> [RECORD EXCERPTS]:
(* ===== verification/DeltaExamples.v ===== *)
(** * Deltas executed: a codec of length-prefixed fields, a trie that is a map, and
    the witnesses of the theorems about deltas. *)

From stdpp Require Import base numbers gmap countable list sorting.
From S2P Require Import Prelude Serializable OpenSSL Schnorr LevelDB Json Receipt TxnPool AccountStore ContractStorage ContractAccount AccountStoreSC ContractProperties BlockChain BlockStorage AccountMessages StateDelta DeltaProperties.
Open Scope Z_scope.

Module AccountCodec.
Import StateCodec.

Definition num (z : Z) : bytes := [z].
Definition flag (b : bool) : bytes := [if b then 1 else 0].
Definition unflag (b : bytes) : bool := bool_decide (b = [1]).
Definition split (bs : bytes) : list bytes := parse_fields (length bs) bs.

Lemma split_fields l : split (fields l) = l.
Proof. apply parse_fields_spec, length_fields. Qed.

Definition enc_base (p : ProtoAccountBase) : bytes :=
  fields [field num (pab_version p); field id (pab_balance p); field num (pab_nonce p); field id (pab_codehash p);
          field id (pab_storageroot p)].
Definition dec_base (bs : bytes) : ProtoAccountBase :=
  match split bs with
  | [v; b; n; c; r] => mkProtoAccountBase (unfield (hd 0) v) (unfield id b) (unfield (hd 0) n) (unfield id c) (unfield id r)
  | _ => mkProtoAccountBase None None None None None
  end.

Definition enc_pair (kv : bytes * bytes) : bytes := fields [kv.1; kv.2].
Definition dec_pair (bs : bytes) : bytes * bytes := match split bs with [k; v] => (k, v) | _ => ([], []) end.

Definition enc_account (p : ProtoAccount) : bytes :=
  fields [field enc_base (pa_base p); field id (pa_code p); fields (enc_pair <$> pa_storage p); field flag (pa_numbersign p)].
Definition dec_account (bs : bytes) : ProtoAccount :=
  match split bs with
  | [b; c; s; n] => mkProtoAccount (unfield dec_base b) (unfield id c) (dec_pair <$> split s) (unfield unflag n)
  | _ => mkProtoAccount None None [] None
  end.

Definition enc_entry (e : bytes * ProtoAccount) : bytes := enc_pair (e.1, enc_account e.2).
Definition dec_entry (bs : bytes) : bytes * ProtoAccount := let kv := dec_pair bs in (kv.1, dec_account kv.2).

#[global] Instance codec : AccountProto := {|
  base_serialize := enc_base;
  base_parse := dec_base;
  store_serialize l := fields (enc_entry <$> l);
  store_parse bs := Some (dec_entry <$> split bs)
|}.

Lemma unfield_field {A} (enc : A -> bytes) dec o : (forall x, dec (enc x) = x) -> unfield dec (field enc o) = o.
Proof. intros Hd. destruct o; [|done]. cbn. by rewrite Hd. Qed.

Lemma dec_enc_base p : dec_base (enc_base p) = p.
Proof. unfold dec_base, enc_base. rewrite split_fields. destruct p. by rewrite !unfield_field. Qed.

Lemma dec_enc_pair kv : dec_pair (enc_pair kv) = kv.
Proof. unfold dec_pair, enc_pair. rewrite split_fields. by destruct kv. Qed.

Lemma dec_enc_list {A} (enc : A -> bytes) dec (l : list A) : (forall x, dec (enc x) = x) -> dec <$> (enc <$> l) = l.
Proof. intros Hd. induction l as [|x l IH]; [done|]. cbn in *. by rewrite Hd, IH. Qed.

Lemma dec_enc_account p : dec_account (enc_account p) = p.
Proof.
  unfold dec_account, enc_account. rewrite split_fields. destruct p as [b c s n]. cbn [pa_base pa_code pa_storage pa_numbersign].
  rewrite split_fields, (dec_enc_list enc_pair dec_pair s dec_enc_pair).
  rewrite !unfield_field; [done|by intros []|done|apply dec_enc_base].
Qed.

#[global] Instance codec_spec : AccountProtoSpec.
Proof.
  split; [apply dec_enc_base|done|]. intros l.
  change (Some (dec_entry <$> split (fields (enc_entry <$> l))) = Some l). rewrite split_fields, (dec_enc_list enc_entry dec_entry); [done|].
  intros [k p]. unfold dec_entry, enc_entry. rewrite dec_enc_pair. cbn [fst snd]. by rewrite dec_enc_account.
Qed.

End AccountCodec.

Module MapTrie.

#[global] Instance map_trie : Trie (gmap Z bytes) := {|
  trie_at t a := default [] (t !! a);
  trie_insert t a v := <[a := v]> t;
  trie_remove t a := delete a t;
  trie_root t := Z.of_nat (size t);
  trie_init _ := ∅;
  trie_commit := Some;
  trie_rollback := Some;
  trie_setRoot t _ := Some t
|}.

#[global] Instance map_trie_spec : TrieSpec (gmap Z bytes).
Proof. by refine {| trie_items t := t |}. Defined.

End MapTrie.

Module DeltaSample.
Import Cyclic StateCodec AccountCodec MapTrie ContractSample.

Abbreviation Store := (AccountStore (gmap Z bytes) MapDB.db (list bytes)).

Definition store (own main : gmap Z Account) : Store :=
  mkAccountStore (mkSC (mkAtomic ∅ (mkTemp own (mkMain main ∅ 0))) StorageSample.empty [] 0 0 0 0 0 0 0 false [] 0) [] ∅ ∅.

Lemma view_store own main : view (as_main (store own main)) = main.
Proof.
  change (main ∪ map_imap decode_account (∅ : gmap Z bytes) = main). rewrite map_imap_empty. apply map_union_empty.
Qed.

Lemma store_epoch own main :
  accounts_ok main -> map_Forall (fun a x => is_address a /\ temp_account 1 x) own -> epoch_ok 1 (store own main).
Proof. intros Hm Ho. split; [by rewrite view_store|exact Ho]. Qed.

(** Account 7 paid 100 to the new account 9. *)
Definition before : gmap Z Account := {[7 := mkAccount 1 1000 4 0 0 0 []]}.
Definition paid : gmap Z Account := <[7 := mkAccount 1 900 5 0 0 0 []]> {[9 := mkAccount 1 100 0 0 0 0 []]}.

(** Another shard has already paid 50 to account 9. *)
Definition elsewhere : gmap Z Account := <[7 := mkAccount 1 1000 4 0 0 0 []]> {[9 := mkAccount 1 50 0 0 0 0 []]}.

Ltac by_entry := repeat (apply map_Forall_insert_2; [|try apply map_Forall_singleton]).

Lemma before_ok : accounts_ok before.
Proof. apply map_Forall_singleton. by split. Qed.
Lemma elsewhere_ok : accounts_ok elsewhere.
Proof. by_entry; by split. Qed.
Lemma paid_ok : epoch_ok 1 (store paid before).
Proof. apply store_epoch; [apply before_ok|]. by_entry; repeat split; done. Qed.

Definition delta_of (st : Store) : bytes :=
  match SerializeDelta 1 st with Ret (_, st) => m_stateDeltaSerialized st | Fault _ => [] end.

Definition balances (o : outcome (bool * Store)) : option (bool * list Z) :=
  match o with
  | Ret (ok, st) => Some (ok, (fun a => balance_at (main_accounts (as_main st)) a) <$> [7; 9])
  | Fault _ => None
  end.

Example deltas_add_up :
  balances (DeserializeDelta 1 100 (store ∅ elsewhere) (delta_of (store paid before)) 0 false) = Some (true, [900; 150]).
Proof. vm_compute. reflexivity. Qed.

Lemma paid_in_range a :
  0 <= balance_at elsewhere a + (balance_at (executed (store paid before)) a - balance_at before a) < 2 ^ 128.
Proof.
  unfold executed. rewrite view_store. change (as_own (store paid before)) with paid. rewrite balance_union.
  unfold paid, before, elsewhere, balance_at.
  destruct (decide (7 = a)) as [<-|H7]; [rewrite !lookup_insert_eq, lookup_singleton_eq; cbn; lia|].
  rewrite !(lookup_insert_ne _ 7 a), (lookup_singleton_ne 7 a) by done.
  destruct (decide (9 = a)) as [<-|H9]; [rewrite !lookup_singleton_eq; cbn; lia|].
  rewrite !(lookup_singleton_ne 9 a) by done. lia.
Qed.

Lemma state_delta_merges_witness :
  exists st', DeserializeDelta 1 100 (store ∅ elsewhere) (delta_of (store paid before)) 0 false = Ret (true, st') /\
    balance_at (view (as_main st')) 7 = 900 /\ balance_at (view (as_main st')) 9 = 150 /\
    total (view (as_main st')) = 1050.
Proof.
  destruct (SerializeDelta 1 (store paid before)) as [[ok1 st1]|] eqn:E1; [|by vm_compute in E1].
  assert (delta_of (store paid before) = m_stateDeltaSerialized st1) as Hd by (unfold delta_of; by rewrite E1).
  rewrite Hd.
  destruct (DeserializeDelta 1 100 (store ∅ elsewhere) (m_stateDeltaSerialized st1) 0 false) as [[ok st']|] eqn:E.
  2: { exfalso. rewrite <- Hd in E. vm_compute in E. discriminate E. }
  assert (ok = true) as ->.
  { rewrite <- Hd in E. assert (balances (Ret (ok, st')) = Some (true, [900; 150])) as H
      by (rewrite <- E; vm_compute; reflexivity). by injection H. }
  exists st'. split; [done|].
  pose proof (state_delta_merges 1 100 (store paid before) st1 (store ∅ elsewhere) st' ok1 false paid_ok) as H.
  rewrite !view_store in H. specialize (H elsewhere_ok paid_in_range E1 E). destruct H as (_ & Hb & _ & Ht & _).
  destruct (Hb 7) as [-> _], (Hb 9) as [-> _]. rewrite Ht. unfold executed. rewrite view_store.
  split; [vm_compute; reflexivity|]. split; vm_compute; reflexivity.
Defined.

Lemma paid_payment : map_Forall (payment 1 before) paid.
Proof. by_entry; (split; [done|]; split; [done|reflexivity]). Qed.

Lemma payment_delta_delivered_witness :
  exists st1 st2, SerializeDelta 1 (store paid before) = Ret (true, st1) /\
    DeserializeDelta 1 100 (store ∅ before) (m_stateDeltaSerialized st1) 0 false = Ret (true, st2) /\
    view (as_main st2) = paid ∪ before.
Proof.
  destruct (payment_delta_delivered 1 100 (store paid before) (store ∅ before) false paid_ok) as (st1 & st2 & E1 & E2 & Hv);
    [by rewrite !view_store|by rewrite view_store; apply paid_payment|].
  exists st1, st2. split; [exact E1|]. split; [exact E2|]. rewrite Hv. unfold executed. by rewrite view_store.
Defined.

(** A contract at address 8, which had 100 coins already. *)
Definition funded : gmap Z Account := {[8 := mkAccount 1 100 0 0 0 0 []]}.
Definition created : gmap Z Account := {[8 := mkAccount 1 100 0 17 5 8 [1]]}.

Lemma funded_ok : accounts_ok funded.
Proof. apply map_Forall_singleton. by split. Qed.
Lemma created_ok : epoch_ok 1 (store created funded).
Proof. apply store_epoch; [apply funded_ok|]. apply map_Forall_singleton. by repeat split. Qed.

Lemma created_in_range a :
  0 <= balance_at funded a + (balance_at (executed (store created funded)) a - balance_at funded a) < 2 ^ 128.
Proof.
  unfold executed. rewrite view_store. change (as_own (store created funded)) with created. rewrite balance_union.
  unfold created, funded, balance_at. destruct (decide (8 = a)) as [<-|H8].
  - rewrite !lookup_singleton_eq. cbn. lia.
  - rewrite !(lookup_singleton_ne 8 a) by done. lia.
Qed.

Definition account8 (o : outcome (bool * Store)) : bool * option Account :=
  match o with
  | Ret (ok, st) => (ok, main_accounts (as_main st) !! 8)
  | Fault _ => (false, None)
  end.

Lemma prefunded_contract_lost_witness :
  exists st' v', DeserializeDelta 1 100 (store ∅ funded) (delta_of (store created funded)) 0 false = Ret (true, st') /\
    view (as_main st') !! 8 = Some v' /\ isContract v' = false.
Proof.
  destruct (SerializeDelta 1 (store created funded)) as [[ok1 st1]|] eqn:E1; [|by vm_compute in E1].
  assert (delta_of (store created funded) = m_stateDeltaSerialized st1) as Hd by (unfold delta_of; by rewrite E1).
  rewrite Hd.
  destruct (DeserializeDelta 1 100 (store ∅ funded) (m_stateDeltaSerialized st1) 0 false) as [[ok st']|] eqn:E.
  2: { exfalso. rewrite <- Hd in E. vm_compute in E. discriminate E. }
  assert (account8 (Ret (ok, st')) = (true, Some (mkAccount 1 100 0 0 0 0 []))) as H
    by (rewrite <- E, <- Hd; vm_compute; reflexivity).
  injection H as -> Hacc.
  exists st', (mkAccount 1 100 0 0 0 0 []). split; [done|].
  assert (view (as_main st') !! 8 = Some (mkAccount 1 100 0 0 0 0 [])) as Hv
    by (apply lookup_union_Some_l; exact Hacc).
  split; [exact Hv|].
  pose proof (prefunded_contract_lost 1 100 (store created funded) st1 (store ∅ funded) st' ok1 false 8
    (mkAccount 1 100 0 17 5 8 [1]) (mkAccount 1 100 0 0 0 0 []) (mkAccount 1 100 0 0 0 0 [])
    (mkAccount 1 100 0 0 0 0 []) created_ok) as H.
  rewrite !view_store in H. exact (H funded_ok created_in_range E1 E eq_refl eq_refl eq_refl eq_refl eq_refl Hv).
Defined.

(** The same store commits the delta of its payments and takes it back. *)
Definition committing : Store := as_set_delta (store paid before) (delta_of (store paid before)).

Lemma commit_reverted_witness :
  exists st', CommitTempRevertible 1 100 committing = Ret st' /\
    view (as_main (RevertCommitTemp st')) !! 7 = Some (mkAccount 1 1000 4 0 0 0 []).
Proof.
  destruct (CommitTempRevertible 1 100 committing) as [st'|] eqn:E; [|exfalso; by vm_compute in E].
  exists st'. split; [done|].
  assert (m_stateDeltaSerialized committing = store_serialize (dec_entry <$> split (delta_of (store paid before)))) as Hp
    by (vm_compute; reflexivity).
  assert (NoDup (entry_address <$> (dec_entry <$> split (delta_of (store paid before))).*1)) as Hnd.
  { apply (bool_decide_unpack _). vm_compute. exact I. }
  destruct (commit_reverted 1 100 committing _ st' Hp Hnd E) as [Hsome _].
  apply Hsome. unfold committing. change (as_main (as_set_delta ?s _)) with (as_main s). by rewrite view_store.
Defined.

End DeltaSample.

==

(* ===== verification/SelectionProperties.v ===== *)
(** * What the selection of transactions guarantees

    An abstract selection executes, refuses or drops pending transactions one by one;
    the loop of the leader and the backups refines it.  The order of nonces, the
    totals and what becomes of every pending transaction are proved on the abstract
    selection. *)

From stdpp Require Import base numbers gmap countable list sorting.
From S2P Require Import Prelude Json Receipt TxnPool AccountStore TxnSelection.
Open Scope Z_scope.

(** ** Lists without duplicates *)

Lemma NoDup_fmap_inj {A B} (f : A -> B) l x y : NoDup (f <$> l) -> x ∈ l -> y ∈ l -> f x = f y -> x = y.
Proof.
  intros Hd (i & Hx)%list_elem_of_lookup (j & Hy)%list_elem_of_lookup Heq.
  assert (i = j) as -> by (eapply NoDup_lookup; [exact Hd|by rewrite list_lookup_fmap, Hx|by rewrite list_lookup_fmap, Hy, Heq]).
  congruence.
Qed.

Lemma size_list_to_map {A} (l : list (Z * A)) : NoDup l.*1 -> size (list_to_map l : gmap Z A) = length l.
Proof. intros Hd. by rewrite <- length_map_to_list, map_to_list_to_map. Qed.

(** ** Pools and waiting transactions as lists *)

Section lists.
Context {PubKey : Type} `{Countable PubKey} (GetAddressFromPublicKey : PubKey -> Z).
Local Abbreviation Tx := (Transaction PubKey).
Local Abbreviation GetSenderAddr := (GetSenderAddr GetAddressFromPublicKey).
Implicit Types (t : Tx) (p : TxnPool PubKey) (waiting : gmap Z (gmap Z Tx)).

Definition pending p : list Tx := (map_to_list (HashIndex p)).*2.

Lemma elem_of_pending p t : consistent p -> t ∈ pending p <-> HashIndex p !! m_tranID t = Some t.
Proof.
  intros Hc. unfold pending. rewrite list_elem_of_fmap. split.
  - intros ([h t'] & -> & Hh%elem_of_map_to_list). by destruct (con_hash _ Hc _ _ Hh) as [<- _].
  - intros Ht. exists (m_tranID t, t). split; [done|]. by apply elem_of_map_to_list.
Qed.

> [WORK TASK]: Above are records; repeat only the lines starting at the line with "view (as_main st2) = paid ∪ before." and ending at the line with "Proof. apply store_epoch; [apply funded_ok|].", exactly as they appear, both included.

> [TASK SOLUTION]:
    view (as_main st2) = paid ∪ before.
Proof.
  destruct (payment_delta_delivered 1 100 (store paid before) (store ∅ before) false paid_ok) as (st1 & st2 & E1 & E2 & Hv);
    [by rewrite !view_store|by rewrite view_store; apply paid_payment|].
  exists st1, st2. split; [exact E1|]. split; [exact E2|]. rewrite Hv. unfold executed. by rewrite view_store.
Defined.

(** A contract at address 8, which had 100 coins already. *)
Definition funded : gmap Z Account := {[8 := mkAccount 1 100 0 0 0 0 []]}.
Definition created : gmap Z Account := {[8 := mkAccount 1 100 0 17 5 8 [1]]}.

Lemma funded_ok : accounts_ok funded.
Proof. apply map_Forall_singleton. by split. Qed.
Lemma created_ok : epoch_ok 1 (store created funded).
Proof. apply store_epoch; [apply funded_ok|]. apply map_Forall_singleton. by repeat split. Qed.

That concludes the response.